Study material

-- Opening Marker --

(** * Jira/Claude webhook orchestrator: a shallow embedding

    The development follows the JavaScript sources one class at a time:

    - [Js]            the string and array built-ins the code relies on
                      (strings are sequences of UTF-16 code units);
    - [RegExp]        the fragment of the pattern language that the literals
                      in the sources use, with a backtracking matcher;
    - [Evaluator]     [ClaudeTestingEvaluator]: section extraction and the
                      final score;
    - [Effects]       the external world (tracker, AI adapter, artifact
                      store) as a state-and-exception monad that records
                      every external call;
    - [Orchestrator]  [JiraWebhookProcessor]: validation, classification,
                      stage labels, key extraction and the phase handlers.

    Definitions come first, the theorems about them last. *)

From Stdlib Require Import List NArith ZArith Bool Ascii String Lia.
From Stdlib Require QArith.
From stdpp Require Import gmap.
Import ListNotations.

Set Implicit Arguments.
Local Open Scope list_scope.

(** ** JavaScript strings and the built-ins used by the sources *)

Module Js.

(** A JavaScript string is a sequence of UTF-16 code units. *)
Definition jsstring := list N.

(** An ASCII literal of the source text. *)
Definition lit (s : string) : jsstring :=
  List.map N_of_ascii (list_ascii_of_string s).

(** [a === b] on strings. *)
Fixpoint streq (a b : jsstring) : bool :=
  match a, b with
  | [], [] => true
  | x :: a', y :: b' => N.eqb x y && streq a' b'
  | _, _ => false
  end.

(** [arr.includes(x)] on an array of strings. *)
Definition arrayIncludes (arr : list jsstring) (x : jsstring) : bool :=
  existsb (streq x) arr.

(** [s.startsWith(p)]. *)
Fixpoint startsWith (s p : jsstring) {struct p} : bool :=
  match p, s with
  | [], _ => true
  | y :: p', x :: s' => N.eqb x y && startsWith s' p'
  | _ :: _, [] => false
  end.

(** [s.includes(p)]: [p] occurs somewhere in [s]. *)
Fixpoint includes (s p : jsstring) : bool :=
  startsWith s p ||
  match s with
  | [] => false
  | _ :: s' => includes s' p
  end.

(** Truthiness of a possibly missing string: [undefined], [null] and the
    empty string are falsy. *)
Definition truthy (s : option jsstring) : bool :=
  match s with
  | Some (_ :: _) => true
  | _ => false
  end.

(** [s || ''] for a possibly missing string. *)
Definition orEmpty (s : option jsstring) : jsstring :=
  match s with
  | Some t => t
  | None => []
  end.
(** *** Size tokens *)

Lemma lstrip_append (a r : string) (c : ascii) :
  is_space c = false -> lstrip (a ++ String c r) = lstrip a ++ String c r.
Proof.
  intros Hc. induction a as [|d a IH]; cbn.
  - now rewrite Hc.
  - destruct (is_space d); [exact IH | reflexivity].
Qed.

Lemma rstrip_append (a r : string) (c : ascii) :
  is_space c = false -> rstrip (a ++ String c r) = a ++ String c (rstrip r).
Proof.
  intros Hc. induction a as [|d a IH]; cbn.
  - now rewrite Hc.
  - rewrite IH. destruct a; cbn; now rewrite andb_false_r.
Qed.

Lemma lstrip_idem (s : string) : lstrip (lstrip s) = lstrip s.
Proof.
  induction s as [|c s IH]; cbn; [reflexivity|].
  destruct (is_space c) eqn:E; [exact IH|]. cbn. now rewrite E.
Qed.

Lemma rstrip_idem (s : string) : rstrip (rstrip s) = rstrip s.
Proof.
  induction s as [|c s IH]; cbn; [reflexivity|].
  destruct (is_space c && is_empty (rstrip s)) eqn:E; [reflexivity|].
  cbn. rewrite IH, E. reflexivity.
Qed.

Lemma lstrip_rstrip (s : string) : lstrip (rstrip s) = rstrip (lstrip s).
Proof.
  induction s as [|c s IH]; cbn; [reflexivity|].
  destruct (is_space c) eqn:E; cbn.
  - destruct (rstrip s) eqn:R; cbn.
    + rewrite <- IH. reflexivity.
    + rewrite E. exact IH.
  - rewrite E. cbn. reflexivity.
Qed.

Lemma strip_lstrip (s : string) : strip (lstrip s) = strip s.
Proof. unfold strip. now rewrite lstrip_idem. Qed.

Lemma strip_rstrip (s : string) : strip (rstrip s) = strip s.
Proof. unfold strip. now rewrite lstrip_rstrip, rstrip_idem. Qed.

Lemma all_chars_lstrip P s : all_chars P s = true -> all_chars P (lstrip s) = true.
Proof.
  induction s as [|c s IH]; cbn; [auto|]. intros H.
  destruct (is_space c); [|exact H].
  apply andb_true_iff in H as [_ H]. auto.
Qed.

Lemma all_chars_rstrip P s : all_chars P s = true -> all_chars P (rstrip s) = true.
Proof.
  induction s as [|c s IH]; cbn; [auto|]. intros H.
  apply andb_true_iff in H as [Hc H].
  destruct (_ && _); [reflexivity|]. cbn. now rewrite Hc, IH.
Qed.

Lemma all_chars_strip_inv P s :
  (forall c, is_space c = true -> P c = true) ->
  all_chars P (strip s) = true -> all_chars P s = true.
Proof.
  intros HP. unfold strip.
  assert (R : forall t, all_chars P (rstrip t) = true -> all_chars P t = true).
  { induction t as [|c t IH]; cbn; [auto|].
    destruct (is_space c && is_empty (rstrip t)) eqn:E.
    - intros _. apply andb_true_iff in E as [Ec Er].
      rewrite (HP c Ec). cbn. apply IH. destruct (rstrip t); [reflexivity | discriminate].
    - cbn. intros H. apply andb_true_iff in H as [-> H]. cbn. auto. }
  intros H. apply R in H. clear R.
  induction s as [|c s IH]; cbn in *; [reflexivity|].
  destruct (is_space c) eqn:E.
  - rewrite (HP c E). cbn. auto.
  - exact H.
Qed.

(** *** The whitespace of [int] *)

Lemma is_blank_space (c : ascii) : PyInt.is_blank c = true -> is_space c = true.
Proof.
  destruct c as [[] [] [] [] [] [] [] []]; vm_compute; intros H;
    first [discriminate H | reflexivity].
Qed.

(** The characters that [str.strip] and [int] treat alike. *)
Local Abbreviation same_space :=
  (fun c : ascii => Bool.eqb (is_space c) (PyInt.is_blank c)).

Lemma all_chars_impl (P Q : ascii -> bool) (s : string) :
  (forall c, P c = true -> Q c = true) ->
  all_chars P s = true -> all_chars Q s = true.
Proof.
  intros I. induction s as [|c s IH]; cbn; [reflexivity|]. intros H.
  apply andb_true_iff in H as [Hc Hs]. now rewrite (I c Hc), IH.
Qed.

Lemma lskip_lstrip (s : string) :
  all_chars same_space s = true -> PyInt.lskip s = lstrip s.
Proof.
  induction s as [|c s IH]; cbn; [reflexivity|]. intros H.
  apply andb_true_iff in H as [Hc Hs]. apply eqb_prop in Hc. rewrite <- Hc.
  destruct (is_space c); [exact (IH Hs) | reflexivity].
Qed.

Lemma rskip_rstrip (s : string) :
  all_chars same_space s = true -> PyInt.rskip s = rstrip s.
Proof.
  induction s as [|c s IH]; cbn; [reflexivity|]. intros H.
  apply andb_true_iff in H as [Hc Hs]. apply eqb_prop in Hc.
  now rewrite <- Hc, (IH Hs).
Qed.

(** On a string without the separators 28 to 31, [int] skips what
    [str.strip] removes. *)
Lemma trim_strip (s : string) :
  all_chars same_space s = true -> PyInt.trim s = strip s.
Proof.
  intros H. unfold PyInt.trim, strip. rewrite (lskip_lstrip s H).
  apply rskip_rstrip, all_chars_lstrip, H.
Qed.

Lemma all_chars_trim_inv P s :
  (forall c, PyInt.is_blank c = true -> P c = true) ->
  all_chars P (PyInt.trim s) = true -> all_chars P s = true.
Proof.
  intros HP. unfold PyInt.trim.
  assert (R : forall t, all_chars P (PyInt.rskip t) = true -> all_chars P t = true).
  { induction t as [|c t IH]; cbn; [reflexivity|].
    destruct (PyInt.is_blank c && is_empty (PyInt.rskip t)) eqn:E.
    - apply andb_true_iff in E as [Ec Et]. intros _.
      rewrite (HP c Ec). cbn. apply IH.
      destruct (PyInt.rskip t); [reflexivity | discriminate].
    - cbn. intros H. apply andb_true_iff in H as [-> H]. cbn. auto. }
  intros H. apply R in H. clear R.
  induction s as [|c s IH]; cbn in *; [reflexivity|].
  destruct (PyInt.is_blank c) eqn:E.
  - rewrite (HP c E). cbn. auto.
  - exact H.
Qed.

Lemma digits_chars (acc : Z) (pu : bool) (s : string) (v : Z) :
  PyInt.digits 10 acc pu s = Some v -> all_chars literal_char s = true.
Proof.
  revert acc pu. induction s as [|c s IH]; intros acc pu; cbn; [reflexivity|].
  destruct (Ascii.eqb_spec c "_") as [->|Hc].
  - destruct pu; [discriminate|]. intros H. cbn. eapply IH; exact H.
  - unfold PyInt.digit_value.
    destruct ((48 <=? Z.of_N (code c)) && (Z.of_N (code c) <=? 57))%Z eqn:D.
    + destruct (_ <? 10)%Z; [|discriminate]. intros H.
      assert (L : literal_char c = true).
      { unfold literal_char, digit_char.
        apply andb_true_iff in D as [D1 D2].
        apply Z.leb_le in D1, D2.
        replace (N.leb 48 (code c)) with true by (symmetry; apply N.leb_le; lia).
        replace (N.leb (code c) 57) with true by (symmetry; apply N.leb_le; lia).
        cbn. now rewrite orb_true_r. }
      rewrite L. cbn. eapply IH; exact H.
    + destruct ((97 <=? Z.of_N (code c)) && (Z.of_N (code c) <=? 122))%Z eqn:D2.
      * apply andb_true_iff in D2 as [A B]. apply Z.leb_le in A.
        destruct (Z.ltb_spec (Z.of_N (code c) - 87) 10); [lia | discriminate].
      * destruct ((65 <=? Z.of_N (code c)) && (Z.of_N (code c) <=? 90))%Z eqn:D3;
          [|discriminate].
        apply andb_true_iff in D3 as [A B]. apply Z.leb_le in A.
        destruct (Z.ltb_spec (Z.of_N (code c) - 55) 10); [lia | discriminate].
Qed.

Lemma magnitude_chars (s : string) (v : Z) :
  PyInt.magnitude 10 s = Some v -> all_chars literal_char s = true.
Proof.
  unfold PyInt.magnitude. change (10 =? 16)%Z with false. cbv iota.
  destruct s as [|c s]; [discriminate|].
  destruct (Ascii.eqb c "_"); [discriminate|]. apply digits_chars.
Qed.

Lemma parse_chars (s : string) (v : Z) :
  PyInt.parse 10 s = Some v -> all_chars literal_char s = true.
Proof.
  unfold PyInt.parse. intros H.
  apply all_chars_trim_inv.
  { intros c Hc. unfold literal_char. now rewrite Hc. }
  destruct (PyInt.trim s) as [|c t]; [discriminate|].
  destruct (Ascii.eqb_spec c "+") as [->|_].
  { cbn. eapply magnitude_chars; exact H. }
  destruct (Ascii.eqb_spec c "-") as [->|_].
  { cbn. destruct (PyInt.magnitude 10 t) eqn:E; [|discriminate].
    eapply magnitude_chars; exact E. }
  eapply magnitude_chars; exact H.
Qed.

Lemma literal_char_plain (c : ascii) :
  literal_char c = true ->
  lower_char c = c /\ Ascii.eqb c "x" = false /\ Ascii.eqb c "," = false.
Proof.
  destruct c as [[] [] [] [] [] [] [] []]; vm_compute; intros H;
    first [discriminate H | auto].
Qed.

Lemma literal_same_space (s : string) :
  all_chars literal_char s = true -> all_chars same_space s = true.
Proof.
  apply all_chars_impl. intros c.
  destruct c as [[] [] [] [] [] [] [] []]; vm_compute; intros H;
    first [discriminate H | reflexivity].
Qed.

(** What [str.strip] removes from a literal, [int] skips anyway. *)
Lemma parse_lstrip (base : Z) (s : string) :
  all_chars literal_char s = true -> PyInt.parse base (lstrip s) = PyInt.parse base s.
Proof.
  intros H. unfold PyInt.parse.
  rewrite (trim_strip (lstrip s)), strip_lstrip, <- (trim_strip s);
    [reflexivity | | apply all_chars_lstrip]; apply literal_same_space, H.
Qed.

Lemma parse_rstrip (base : Z) (s : string) :
  all_chars literal_char s = true -> PyInt.parse base (rstrip s) = PyInt.parse base s.
Proof.
  intros H. unfold PyInt.parse.
  rewrite (trim_strip (rstrip s)), strip_rstrip, <- (trim_strip s);
    [reflexivity | | apply all_chars_rstrip]; apply literal_same_space, H.
Qed.

Lemma literal_lower (s : string) : all_chars literal_char s = true -> lower s = s.
Proof.
  induction s as [|c s IH]; cbn; [reflexivity|]. intros H.
  apply andb_true_iff in H as [Hc H].
  destruct (literal_char_plain c Hc) as (-> & _). now rewrite IH.
Qed.

Lemma literal_no_x (s : string) :
  all_chars literal_char s = true -> contains "x" s = false.
Proof.
  intros H. eapply all_chars_contains; [exact H | reflexivity].
Qed.

Lemma literal_no_comma (s : string) :
  all_chars literal_char s = true -> contains "," s = false.
Proof.
  intros H. eapply all_chars_contains; [exact H | reflexivity].
Qed.

Lemma split_none (c : ascii) (s : string) : contains c s = false -> split c s = [s].
Proof.
  induction s as [|d s IH]; cbn; [reflexivity|]. intros H.
  apply orb_false_iff in H as [-> H]. now rewrite IH.
Qed.

Lemma split1_first (c : ascii) (a b : string) :
  contains c a = false -> split1 c (a ++ String c b) = (a, b).
Proof.
  induction a as [|d a IH]; cbn.
  - now rewrite Ascii.eqb_refl.
  - intros H. apply orb_false_iff in H as [-> H]. now rewrite IH.
Qed.
(** X10: when POST scrape answers with an object and the refresh that
    follows succeeds, the state holds the listings retained from the GET
    answer and the counters computed from them, whatever counts the
    scrape answer carried. *)
Theorem scrape_then_fetch
        s st srv sent done (props : list (string * value))
        (items validListings : list value) :
  no_token s = false ->
  srv sent (scrape_request s) = Resolved (JObj props) ->
  srv (sent ++ [scrape_request s])%list (listings_request s)
  = Resolved (JArr items) ->
  filterM isValidListing items = Ok validListings ->
  let r := run (scrapeListings s) srv sent done st in
  run_requests r = (sent ++ [scrape_request s; listings_request s])%list /\
  listings (run_state r) = validListings /\
  stats (run_state r)
  = mkStats (length_of validListings)
            (length_of
               (filter (fun l : value => negb (ToBoolean (get_opt l "seen")))
                       validListings)) /\
  error (run_state r) = None /\
  scraping (run_state r) = false.
Proof.
  intros H Ho Hg Hf r. subst r.
  unfold scrapeListings. cbn -[fetchListings]. rewrite Ho.
  cbn -[fetchListings]. rewrite run_finally, run_try_catch.
  rewrite (run_fetch_ok s _ srv _ done items validListings H Hg Hf).
  cbn -[filter get_opt]. rewrite <- app_assoc. auto.
Qed.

-- Closing Marker --

Task prompt
Using the data above, repeat exactly the lines that begin at the line with "Lemma magnitude_chars (s" and end at the line with "Lemma literal_same_space (s", both ends included.

Solution
Lemma magnitude_chars (s : string) (v : Z) :
  PyInt.magnitude 10 s = Some v -> all_chars literal_char s = true.
Proof.
  unfold PyInt.magnitude. change (10 =? 16)%Z with false. cbv iota.
  destruct s as [|c s]; [discriminate|].
  destruct (Ascii.eqb c "_"); [discriminate|]. apply digits_chars.
Qed.

Lemma parse_chars (s : string) (v : Z) :
  PyInt.parse 10 s = Some v -> all_chars literal_char s = true.
Proof.
  unfold PyInt.parse. intros H.
  apply all_chars_trim_inv.
  { intros c Hc. unfold literal_char. now rewrite Hc. }
  destruct (PyInt.trim s) as [|c t]; [discriminate|].
  destruct (Ascii.eqb_spec c "+") as [->|_].
  { cbn. eapply magnitude_chars; exact H. }
  destruct (Ascii.eqb_spec c "-") as [->|_].
  { cbn. destruct (PyInt.magnitude 10 t) eqn:E; [|discriminate].
    eapply magnitude_chars; exact E. }
  eapply magnitude_chars; exact H.
Qed.

Lemma literal_char_plain (c : ascii) :
  literal_char c = true ->
  lower_char c = c /\ Ascii.eqb c "x" = false /\ Ascii.eqb c "," = false.
Proof.
  destruct c as [[] [] [] [] [] [] [] []]; vm_compute; intros H;
    first [discriminate H | auto].
Qed.

Lemma literal_same_space (s : string) :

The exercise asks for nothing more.